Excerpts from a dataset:

::::

(* src: internal/igagov/catalog.go:293-326 (policyBearingForms) *)
Definition policyBearingForms : list PolicyBearingForm :=
  [Build_PolicyBearingForm "s3_bucket" "s3" FormCollected ScopeAccount;
   Build_PolicyBearingForm "s3_directory_bucket" "s3express" FormCollected ScopeRegion;
   Build_PolicyBearingForm "s3_access_point" "s3" FormCollected ScopeRegion;
   Build_PolicyBearingForm "s3_multi_region_access_point" "s3" FormCollected ScopeAccount;
   Build_PolicyBearingForm "s3_object_lambda_access_point" "s3-object-lambda" FormCollected ScopeRegion;
   Build_PolicyBearingForm "kms_key" "kms" FormCollected ScopeRegion;
   Build_PolicyBearingForm "sqs_queue" "sqs" FormCollected ScopeRegion;
   Build_PolicyBearingForm "sns_topic" "sns" FormCollected ScopeRegion;
   Build_PolicyBearingForm "lambda_function" "lambda" FormCollected ScopeRegion;
   Build_PolicyBearingForm "lambda_function_version" "lambda" FormCollected ScopeRegion;
   Build_PolicyBearingForm "lambda_alias" "lambda" FormCollected ScopeRegion;
   Build_PolicyBearingForm "lambda_layer_version" "lambda" FormCollected ScopeRegion;
   Build_PolicyBearingForm "secretsmanager_secret" "secretsmanager" FormCollected ScopeRegion;
   Build_PolicyBearingForm "ecr_repository" "ecr" FormUncollected ScopeRegion;
   Build_PolicyBearingForm "ecr_registry" "ecr" FormUncollected ScopeRegion;
   Build_PolicyBearingForm "events_event_bus" "events" FormUncollected ScopeRegion;
   Build_PolicyBearingForm "apigateway_rest_api" "execute-api" FormUncollected ScopeRegion;
   Build_PolicyBearingForm "glue_data_catalog" "glue" FormUncollected ScopeRegion;
   Build_PolicyBearingForm "backup_vault" "backup" FormUncollected ScopeRegion;
   Build_PolicyBearingForm "opensearch_domain" "es" FormUncollected ScopeRegion;
   Build_PolicyBearingForm "logs_resource_policy" "logs" FormUncollected ScopeRegion;
   Build_PolicyBearingForm "logs_destination" "logs" FormUncollected ScopeRegion;
   Build_PolicyBearingForm "dynamodb_table" "dynamodb" FormUncollected ScopeRegion;
   Build_PolicyBearingForm "dynamodb_stream" "dynamodb" FormUncollected ScopeRegion;
   Build_PolicyBearingForm "kinesis_stream" "kinesis" FormUncollected ScopeRegion;
   Build_PolicyBearingForm "efs_file_system" "elasticfilesystem" FormUncollected ScopeRegion;
   Build_PolicyBearingForm "glacier_vault" "glacier" FormUncollected ScopeRegion;
   Build_PolicyBearingForm "codeartifact_domain" "codeartifact" FormUncollected ScopeRegion;
   Build_PolicyBearingForm "codeartifact_repository" "codeartifact" FormUncollected ScopeRegion;
   Build_PolicyBearingForm "ses_identity" "ses" FormUncollected ScopeRegion;
   Build_PolicyBearingForm "serverlessrepo_application" "serverlessrepo" FormUncollected ScopeRegion].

::::

REQUIRED WORK:
Say how many lines of the data hold the string "policyBearingForms", with no other words in your reply.

EXERCISE OUTPUT:
2